For the listing below, print exactly the lines from the line with "(Seq (Cls (fun" to the line with "dec09 n || OneOf", both included, and nothing beyond them.

[Opening Source material section]

(* ===== verification/GatewayProofs.v ===== *)
(** * The gateway's guarantees, over every behaviour of its ports

    [egress_is_governed]: an external execution is preceded by a positive
    answer of every check and happens at most once.  [success_is_verified]: an
    action only ends as succeeded after a read-back said so, or because an
    earlier reservation of the same request holds a successful receipt.
    [denied_without_egress]: a denied action caused no external call. *)

From S2P Require Import Prelude PyStr PyDict Json Sha256 Effects Programs Transitions Values Goals.
From S2P Require Import Execution ExecutionObjects History Digests Gateway.
From stdpp Require Import relations.
From Stdlib Require Import ZArith.

Open Scope string_scope.
Open Scope list_scope.
Open Scope Z_scope.

(** The arguments of an external execution. *)
Definition is_execute (ev : event (E := GatewayE))
    : option (Action.t * ResolvedToolVersion.t * CredentialLease.t) :=
  match (projT2 ev).1 with
  | Execute action tool credential => Some (action, tool, credential)
  | _ => None
  end.

Definition executions (tr : list event) := omap is_execute tr.

Lemma executions_app tr1 tr2 : executions (tr1 ++ tr2) = executions tr1 ++ executions tr2.
Proof. apply omap_app. Qed.

Lemma executions_in tr ev x : ev ∈ tr → is_execute ev = Some x → x ∈ executions tr.
Proof. intros Hin He. apply list_elem_of_omap. eauto. Qed.

(** ** Programs without external executions *)

Definition quiet {A} (p : gw A) : Prop := ∀ tr out, runs p tr out → executions tr = [].

Lemma quiet_ret {A} (a : A) : quiet (mret a).
Proof. by intros tr out [-> _]%runs_ret_inv. Qed.

Lemma quiet_of_res {A} (r : res A) : quiet (of_res r).
Proof. by intros tr out [-> _]%runs_of_res. Qed.

Lemma quiet_bind {A B} (p : gw A) (f : A → gw B) :
  quiet p → (∀ a, quiet (f a)) → quiet (p ≫= f).
Proof.
  intros Hp Hf tr out [(a & tr1 & tr2 & -> & H1 & H2)|(x & -> & H)]%runs_bind; [|by eapply Hp].
  rewrite executions_app, (Hp _ _ H1), (Hf _ _ _ H2). done.
Qed.

Lemma quiet_try {A} caught (p : gw A) h :
  quiet p → (∀ x, quiet (h x)) → quiet (try_prog caught p h).
Proof.
  intros Hp Hh tr out [[H _]|(x & tr1 & tr2 & -> & H1 & _ & H2)]%runs_try; [by eapply Hp|].
  rewrite executions_app, (Hp _ _ H1), (Hh _ _ _ H2). done.
Qed.

Lemma quiet_call {B} (c : GatewayE B) : (∀ r, is_execute (Event c r) = None) → quiet (call c).
Proof. intros Hc tr out ->%runs_single. cbn. by rewrite Hc. Qed.

(** Decides quietness by the structure of the program. *)
Ltac solve_quiet :=
  repeat first
    [ apply quiet_ret | apply quiet_of_res | apply quiet_call; done
    | apply quiet_bind; [|intros ?] | apply quiet_try; [|intros ?]
    | progress case_match ].

Lemma quiet_transition a s : quiet (transition a s).
Proof. unfold transition. solve_quiet. Qed.

Lemma quiet_to_executing a : quiet (to_executing a).
Proof. unfold to_executing, transition. solve_quiet. Qed.

Lemma quiet_record ctx r reason : quiet (record_ ctx r reason).
Proof. unfold record_. solve_quiet. Qed.

Lemma quiet_reject ctx a reason : quiet (reject ctx a reason).
Proof. unfold reject, transition, record_. solve_quiet. Qed.

Lemma quiet_unknown ctx a reason : quiet (unknown ctx a reason).
Proof. unfold unknown, to_executing, transition, record_. solve_quiet. Qed.

Lemma quiet_result a r c : quiet (result_from_receipt a r c).
Proof. unfold result_from_receipt, to_executing, transition. solve_quiet. Qed.

Lemma quiet_approval ctx a q d : quiet (approval_is_exact ctx a q d).
Proof. unfold approval_is_exact. solve_quiet. Qed.

Lemma quiet_resolve a : quiet (resolve a).
Proof. unfold resolve. solve_quiet. Qed.

Lemma quiet_schema tool a : quiet (schema_ok tool a).
Proof. unfold schema_ok. solve_quiet. Qed.

(** ** Executions after a history *)

(** Every external execution of [p] happens after a history in [P], where [pre]
    is the history before [p] starts. *)
Definition after {A} (P : list event → Action.t * ResolvedToolVersion.t * CredentialLease.t → Prop)
    (pre : list event) (p : gw A) : Prop :=
  ∀ tr out, runs p tr out → (length (executions tr) <= 1)%nat ∧
    ∀ t1 ev t2 x, tr = t1 ++ ev :: t2 → is_execute ev = Some x → P (pre ++ t1) x.
(** [s.partition(c)[2]] *)
Fixpoint after (c : ascii) (s : string) : string :=
  match s with
  | EmptyString => EmptyString
  | String d s' => if bool_decide (d = c) then s' else after c s'
  end.

(** [s.split(c)] and, without its empty items, [s.split()]; [acc] is the item
    being read, reversed. *)
Fixpoint split_when (sep : ascii → bool) (s : list ascii) (acc : list ascii) : list string :=
  match s with
  | [] => [of_chars (rev acc)]
  | c :: s' => if sep c then of_chars (rev acc) :: split_when sep s' []
               else split_when sep s' (c :: acc)
  end.

Definition split_on (c : ascii) (s : string) : list string :=
  split_when (fun d => bool_decide (d = c)) (chars s) [].

Definition split_space (s : string) : list string :=
  List.filter (fun x => negb (empty x)) (split_when is_space (chars s) []).

(** [s.replace("-", "_")] *)
Definition dash_to_underscore (s : string) : string :=
  of_chars ((fun c => if bool_decide (c = "-"%char) then "_"%char else c) <$> chars s).

(** ** Patterns *)

Definition lower_az := cp_in 97 122.
Definition upper_az := cp_in 65 90.
Definition dec09 := cp_in 48 57.
Definition alnum (n : Z) : bool := lower_az n || upper_az n || dec09 n.
Definition digit_re : re := Cls (cp_digit latin).

(** [\d+\.\d+\.\d+(?:-[0-9A-Za-z.-]+)?] *)
Definition SEMVER : re :=
  Seq (Plus digit_re) (Seq (Chr "."%char) (Seq (Plus digit_re) (Seq (Chr "."%char)
    (Seq (Plus digit_re)
      (Opt (Seq (Chr "-"%char) (Plus (Cls (fun n => alnum n || (n =? 46) || (n =? 45)))))))))).

Definition IDENTIFIER : re :=
  Seq (Cls lower_az) (Seq (Star (Cls (fun n => lower_az n || dec09 n)))
    (Star (Seq (Cls (OneOf "._-")) (Plus (Cls (fun n => lower_az n || dec09 n)))))).

Definition ENTRY_POINT : re :=
  Seq (Cls (fun n => alnum n && negb (dec09 n) || (n =? 95)))
    (Seq (Star (Cls (fun n => alnum n || (n =? 95) || (n =? 46))))
      (Seq (Chr ":"%char)
        (Seq (Cls (fun n => alnum n && negb (dec09 n) || (n =? 95)))
          (Star (Cls (fun n => alnum n || (n =? 95))))))).

Definition hex_cls : re := Cls (fun n => dec09 n || cp_in 97 102 n).
Definition SHA256_HEX : re := Times 64 hex_cls.
Definition SIGNATURE_HEX : re := Times 128 hex_cls.

Definition ARTIFACT_URI : re :=
  Seq (Cls lower_az) (Seq (Star (Cls (fun n => lower_az n || dec09 n || OneOf "+.-" n)))
    (Seq (Str "://") (Between 1 400 (Cls (fun n => alnum n || OneOf "._~/-" n))))).

(** [p.fullmatch(s) is not None]; every pattern of the file uses it. *)
Definition matched (p : re) (s : string) : bool := fullmatch latin (text_of s) p.

(** ** Manifests *)

Module GoalTypeManifest.
Record t := mk {
  goal_type : string;
  input_schema : list (string * json);
  agent : string;
  evaluation_suite : string;
  default_policy : string;
  default_budget : Z
}.
End GoalTypeManifest.

(** The operator and the target of a version specification item. *)
Definition split_operator (item : string) : string * string :=
  match item with
  | String ">" (String "=" rest) => (">=", rest)
  | String "<" (String "=" rest) => ("<=", rest)
  | String ">" rest => (">", rest)
  | String "<" rest => ("<", rest)
  | String "=" rest => ("=", rest)
  | _ => ("", item)
  end.

(** [_VERSION_SPEC_ITEM.fullmatch(item)]: its two groups. *)
Definition spec_item (item : string) : option (string * string) :=
  let '(op, target) := split_operator item in
  if matched SEMVER target || bool_decide (target = "*") then Some (op, target) else None.

Module PackDependency.
Record t := mk { pack_id : string; version_spec : string }.
#[global] Instance t_eq_dec : EqDecision t.
Proof. solve_decision. Defined.

Definition new (pack_id version_spec : string) : res t :=
  raise_if (negb (matched IDENTIFIER pack_id)) ManifestError
    "dependency pack_id must be a normalized identifier" ;;
  raise_if (bool_decide (split_space version_spec = []) ||
            negb (all (fun item => is_some (spec_item item)) (split_space version_spec)))
    ManifestError ("dependency version spec is invalid: " +:+ version_spec) ;;
  Ok (mk pack_id version_spec).
End PackDependency.

Module CapabilityPackManifest.
Record t := mk {
  api_version : string;
  pack_id : string;
  version : string;
  python_entry_point : string;
  goal_types : list GoalTypeManifest.t;
  skills : list string;
  tools : list string;
  policies : list string;
  evaluation_suites : list string;
  evaluation_subject : option string;
  artifact_uri : option string;
  artifact_digest : option string;
  signature : option string;
  sbom_ref : option string;
  sbom_digest : option string;
  dependencies : list PackDependency.t
}.
#[global] Instance eta : Settable t := fun x =>
  mk (api_version x) (pack_id x) (version x) (python_entry_point x) (goal_types x) (skills x)
     (tools x) (policies x) (evaluation_suites x) (evaluation_subject x) (artifact_uri x)
     (artifact_digest x) (signature x) (sbom_ref x) (sbom_digest x) (dependencies x).
End CapabilityPackManifest.

(** [_require_identifier(value, field)]; [None] is a missing value. *)
Definition require_identifier (value : option json) (field : string) : res string :=
  match value with
  | Some (JStr s) =>
      raise_if (negb (matched IDENTIFIER s)) ManifestError
        (field +:+ " must be a normalized identifier") ;;
      Ok s
  | _ => raise ManifestError (field +:+ " must be a normalized identifier")
  end.

Definition require_string_list (value : option json) (field : string) : res (list string) :=
  match value with
  | Some (JList l) =>
      result ← mapM_res (fun item => require_identifier (Some item) field) l;
      raise_if (negb (unique result)) ManifestError
        (field +:+ " must not contain duplicates") ;;
      Ok result
  | _ => raise ManifestError (field +:+ " must be a list")
  end.

(** The shape shared by the optional string fields. *)
Definition optional_matching (p : re) (value : option json) (message : string)
    : res (option string) :=
  match value with
  | None | Some JNull => Ok None
  | Some (JStr s) => raise_if (negb (matched p s)) ManifestError message ;; Ok (Some s)
  | Some _ => raise ManifestError message
  end.

Definition required_fields : list string :=
  ["api_version"; "pack_id"; "version"; "python_entry_point"; "goal_types"; "skills"; "tools";
   "policies"; "evaluation_suites"].
Definition allowed_fields : list string :=
  required_fields ++ ["evaluation_subject"; "artifact_uri"; "artifact_digest"; "signature";
                      "sbom_ref"; "sbom_digest"; "dependencies"].
Definition goal_type_fields : list string :=
  ["goal_type"; "input_schema"; "agent"; "evaluation_suite"; "default_policy"; "default_budget"].

Section manifest.
(** [Draft202012Validator.check_schema] *)
Context (check_schema : list (string * json) → res unit).

Definition parse_dependency (item : json) : res PackDependency.t :=
  match item with
  | JDict d =>
      match alist_get "version_spec" d with
      | Some (JStr version_spec) =>
          pack_id ← require_identifier (alist_get "pack_id" d) "dependencies.pack_id";
          PackDependency.new pack_id version_spec
      | _ => raise ManifestError "dependency entries must be objects"
      end
  | _ => raise ManifestError "dependency entries must be objects"
  end.

Definition parse_budget (value : option json) : res Z :=
  let checked n := raise_if (n <=? 0) ManifestError
                     "default_budget must be a positive integer" ;; Ok n in
  match value with
  | Some (JInt n) => checked n
  | Some (JBool b) => checked (if b then 1 else 0)
  | _ => raise ManifestError "default_budget must be a positive integer"
  end.

Definition parse_goal_type (item : json) : res GoalTypeManifest.t :=
  match item with
  | JDict d =>
      raise_if (negb (subset_of (d.*1) goal_type_fields && subset_of goal_type_fields (d.*1)))
        ManifestError "goal type fields are incomplete or unknown" ;;
      match alist_get "input_schema" d with
      | Some (JDict schema) =>
          check_schema schema ;;
          budget ← parse_budget (alist_get "default_budget" d);
          goal_type ← require_identifier (alist_get "goal_type" d) "goal_type";
          agent ← require_identifier (alist_get "agent" d) "agent";
          suite ← require_identifier (alist_get "evaluation_suite" d) "evaluation_suite";
          policy ← require_identifier (alist_get "default_policy" d) "default_policy";
          Ok (GoalTypeManifest.mk goal_type schema agent suite policy budget)
      | _ => raise ManifestError "input_schema must be an object"
      end
  | _ => raise ManifestError "goal type entry must be an object"
  end.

[Closing Source material section]

Solved exercise
        (Seq (Cls (fun n => alnum n && negb (dec09 n) || (n =? 95)))
          (Star (Cls (fun n => alnum n || (n =? 95))))))).

Definition hex_cls : re := Cls (fun n => dec09 n || cp_in 97 102 n).
Definition SHA256_HEX : re := Times 64 hex_cls.
Definition SIGNATURE_HEX : re := Times 128 hex_cls.

Definition ARTIFACT_URI : re :=
  Seq (Cls lower_az) (Seq (Star (Cls (fun n => lower_az n || dec09 n || OneOf "+.-" n)))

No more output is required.